▶ [TASK TO COMPLETE]: What is needed is a copy of each line in the listing that contains "socketId".

▶ [RECORDS FOR THE TASK]:
(** * Collaborative canvas: the operation log and the session gateway

    A shallow embedding of [src/server/drawing-state.js] (class
    [DrawingState]) and of [src/server/server.js] (class [Room] and the
    socket handlers), with the properties of the per-user undo/redo
    engine and of the room registry proved over it. *)

From Stdlib Require Import ZArith String List.
From stdpp Require Import gmap strings list fin_maps.

Local Open Scope string_scope.
Local Open Scope Z_scope.
Local Open Scope list_scope.

(** ** Operations

    The object literal built by the [draw] handler (server.js, l.119-129).
    Coordinates and width are opaque payload for the log: it never computes
    with them, so they are carried as integers. [timestamp] is the value of
    [Date.now()] at receipt. *)

Record Operation : Type := mkOperation {
  type : string;
  userId : string;
  x0 : Z;
  y0 : Z;
  x1 : Z;
  y1 : Z;
  color : string;
  width : Z;
  timestamp : Z
}.

#[global] Instance Operation_eq_dec : EqDecision Operation.
Proof. solve_decision. Defined.

(** ** DrawingState (drawing-state.js) *)

Module DrawingState.

(** [history] is the JS array, [userRedoStacks] the JS [Map] from a
    userId to the array of operations that user undid. *)
Record t : Type := mk {
  history : list Operation;
  userRedoStacks : gmap string (list Operation)
}.

(** [constructor()] *)
Definition new : t := {| history := []; userRedoStacks := ∅ |}.

(** [addOperation(operation)]: push, then [Map.delete] of the author's
    stack. *)
Definition addOperation (operation : Operation) (s : t) : t :=
  {| history := history s ++ [operation];
     userRedoStacks := delete (userId operation) (userRedoStacks s) |}.

(** [getHistory()]: a copy of the array. *)
Definition getHistory (s : t) : list Operation := history s.

(** The [for (let i = length - 1; i >= 0; i--)] loop of
    [undoUserOperation]: [scan h u n] visits the indices [n-1, ..., 0]
    and returns the first one whose operation has [userId === u]. *)
Fixpoint scan (h : list Operation) (u : string) (n : nat) : option nat :=
  match n with
  | O => None
  | S i =>
      match h !! i with
      | Some op => if decide (userId op = u) then Some i else scan h u i
      | None => scan h u i
      end
  end.

(** [array.splice(i, 1)]: the array without index [i], and the removed
    element. *)
Definition splice1 (i : nat) (h : list Operation)
  : list Operation * option Operation :=
  (take i h ++ drop (S i) h, h !! i).

(** [undoUserOperation(userId)] *)
Definition undoUserOperation (u : string) (s : t) : t * bool :=
  match scan (history s) u (length (history s)) with
  | Some i =>
      match splice1 i (history s) with
      | (h', Some operation) =>
          let stacks1 :=
            if decide (is_Some (userRedoStacks s !! u))
            then userRedoStacks s
            else <[u := []]> (userRedoStacks s) in
          let stacks2 := alter (fun stk => stk ++ [operation]) u stacks1 in
          ({| history := h'; userRedoStacks := stacks2 |}, true)
      | (_, None) => (s, false)
      end
  | None => (s, false)
  end.

(** [redoUserOperation(userId)]: [redoStack && redoStack.length > 0],
    then [pop] (which shortens the stored array in place) and [push]. *)
Definition redoUserOperation (u : string) (s : t) : t * bool :=
  match userRedoStacks s !! u with
  | Some redoStack =>
      match last redoStack with
      | Some operation =>
          ({| history := history s ++ [operation];
              userRedoStacks :=
                <[u := removelast redoStack]> (userRedoStacks s) |}, true)
      | None => (s, false)
      end
  | None => (s, false)
  end.

(** [clear()] *)
Definition clear (s : t) : t := {| history := []; userRedoStacks := ∅ |}.

(** The contents of a user's redo stack as [redoUserOperation] sees it:
    an absent entry and an empty array are both read as nothing to redo. *)
Definition redoStackOf (u : string) (s : t) : list Operation :=
  default [] (userRedoStacks s !! u).

End DrawingState.

(** ** JavaScript [Map] with its insertion order

    [Room.users], [Room.cursorPositions] and the registry [rooms] are
    iterated ([entries()], [forEach]), so their order is part of the
    behaviour: the entries are kept in insertion order, [set] on a present
    key overwrites in place, on an absent key appends. *)

Module JsMap.
Section Ordered.
Context {V : Type}.

Fixpoint get (k : string) (m : list (string * V)) : option V :=
  match m with
  | [] => None
  | (k', v) :: m' => if decide (k' = k) then Some v else get k m'
  end.

Definition has (k : string) (m : list (string * V)) : bool :=
  match get k m with Some _ => true | None => false end.

Fixpoint set (k : string) (v : V) (m : list (string * V))
  : list (string * V) :=
  match m with
  | [] => [(k, v)]
  | (k', v') :: m' =>
      if decide (k' = k) then (k, v) :: m' else (k', v') :: set k v m'
  end.

Fixpoint delete (k : string) (m : list (string * V))
  : list (string * V) :=
  match m with
  | [] => []
  | (k', v') :: m' =>
      if decide (k' = k) then m' else (k', v') :: delete k m'
  end.

Definition size (m : list (string * V)) : nat := length m.

Definition keys (m : list (string * V)) : list string := map fst m.

Definition values (m : list (string * V)) : list V := map snd m.
End Ordered.

Definition t (V : Type) : Type := list (string * V).
End JsMap.

(** ** Room (server.js, l.25-57) *)

Record UserData : Type := mkUserData {
  socketId : string;
  name : string
}.

Module Position.
Record t : Type := mk { x : Z; y : Z }.
End Position.

(** One element of the array built by [getCursors()]. *)
Record CursorEntry : Type := mkCursorEntry {
  cursor_userId : string;
  cursor_x : Z;
  cursor_y : Z
}.

Module Room.

Record t : Type := mk {
  roomId : string;
  users : JsMap.t UserData;
  cursorPositions : JsMap.t Position.t;
  drawingState : DrawingState.t
}.

(** [constructor(roomId)] *)
Definition new (roomId : string) : t :=
  {| roomId := roomId; users := []; cursorPositions := [];
     drawingState := DrawingState.new |}.

Definition addUser (userId socketId name : string) (r : t) : t :=
  {| roomId := roomId r;
     users := JsMap.set userId (mkUserData socketId name) (users r);
     cursorPositions := cursorPositions r;
     drawingState := drawingState r |}.

Definition removeUser (userId : string) (r : t) : t :=
  {| roomId := roomId r;
     users := JsMap.delete userId (users r);
     cursorPositions := JsMap.delete userId (cursorPositions r);
     drawingState := drawingState r |}.

Definition updateCursor (userId : string) (x y : Z) (r : t) : t :=
  {| roomId := roomId r;
     users := users r;
     cursorPositions :=
       JsMap.set userId (Position.mk x y) (cursorPositions r);
     drawingState := drawingState r |}.

Definition getUsers (r : t) : list UserData := JsMap.values (users r).

Definition getCursors (r : t) : list CursorEntry :=
  map (fun e => mkCursorEntry (fst e) (Position.x (snd e))
                              (Position.y (snd e)))
      (cursorPositions r).

(** The room with its log replaced: the handlers mutate
    [room.drawingState] in place. *)
Definition withDrawingState (d : DrawingState.t) (r : t) : t :=
  {| roomId := roomId r; users := users r;
     cursorPositions := cursorPositions r; drawingState := d |}.

End Room.

(** ** The socket handlers (server.js, l.60-238) *)

(** One element of a [users] array of an outbound payload: the handlers
    build it as [{userId, name, color}] (the cursor handler spells the
    second key [userName]); [color] is [userColors.get(id)], which may be
    [undefined]. *)
Record UserInfo : Type := mkUserInfo {
  info_userId : string;
  info_name : string;
  info_color : option string
}.

Inductive Target : Type :=
  | ToSocket (sid : string)                 (* socket.emit *)
  | ToRoom (roomId : string)                (* io.to(roomId).emit *)
  | ToRoomExcept (roomId sid : string).     (* socket.to(roomId).emit *)

Inductive Message : Type :=
  | DrawingHistory (operations : list Operation) (userId : string)
      (color : option string) (users : list UserInfo)
  | UserJoined (userId userName : string) (color : option string)
      (users : list UserInfo)
  | NewDrawOperation (userId : string) (x0 y0 x1 y1 : Z) (color : string)
      (width : Z)
  | UserCursors (cursors : list CursorEntry) (users : list UserInfo)
  | DrawingHistoryUndoRedo (operations : list Operation)
  | DrawingHistoryCleared
  | UserLeft (userId : string) (users : list UserInfo).

Record Emit : Type := mkEmit { target : Target; message : Message }.

(** Inbound events. [Draw] carries the value [Date.now()] returns while the
    handler runs. *)
Inductive Event : Type :=
  | JoinRoom (roomId userId userName : string)
  | Draw (roomId userId : string) (x0 y0 x1 y1 : Z) (color : string)
      (width : Z) (now : Z)
  | CursorMove (roomId userId : string) (x y : Z)
  | RequestUndo (roomId userId : string)
  | RequestRedo (roomId userId : string)
  | ClearCanvas (roomId : string)
  | Disconnect.

(** The process state: the two global maps of server.js and, per socket
    id, [socket.rooms] (the socket.io rooms the connection is in, in
    insertion order, its own id first). *)
Record Server : Type := mkServer {
  rooms : JsMap.t Room.t;
  userColors : gmap string string;
  socketRooms : gmap string (list string)
}.

Definition initial : Server :=
  {| rooms := []; userColors := ∅; socketRooms := ∅ |}.

(** [socket.rooms] of a connection that has not joined anything yet is
    the singleton of its own id. *)
Definition socket_rooms (sid : string) (st : Server) : list string :=
  default [sid] (socketRooms st !! sid).

(** [socket.join(r)]: [Set.add]. *)
Definition socket_join (r : string) (rs : list string) : list string :=
  if decide (r ∈ rs) then rs else rs ++ [r].

(** [socket.leave(r)]: [Set.delete]. *)
Definition socket_leave (r : string) (rs : list string) : list string :=
  filter (fun r' => r' ≠ r) rs.

(** The palette of the [join-room] handler (l.85). *)
Definition colors : list string :=
  ["#FF6B6B"; "#4ECDC4"; "#45B7D1"; "#FFA07A";
   "#98D8C8"; "#F7DC6F"; "#BB8FCE"; "#85C1E2"].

▶ [TASK SOLUTION]:
  socketId : string;
Definition addUser (userId socketId name : string) (r : t) : t :=
     users := JsMap.set userId (mkUserData socketId name) (users r);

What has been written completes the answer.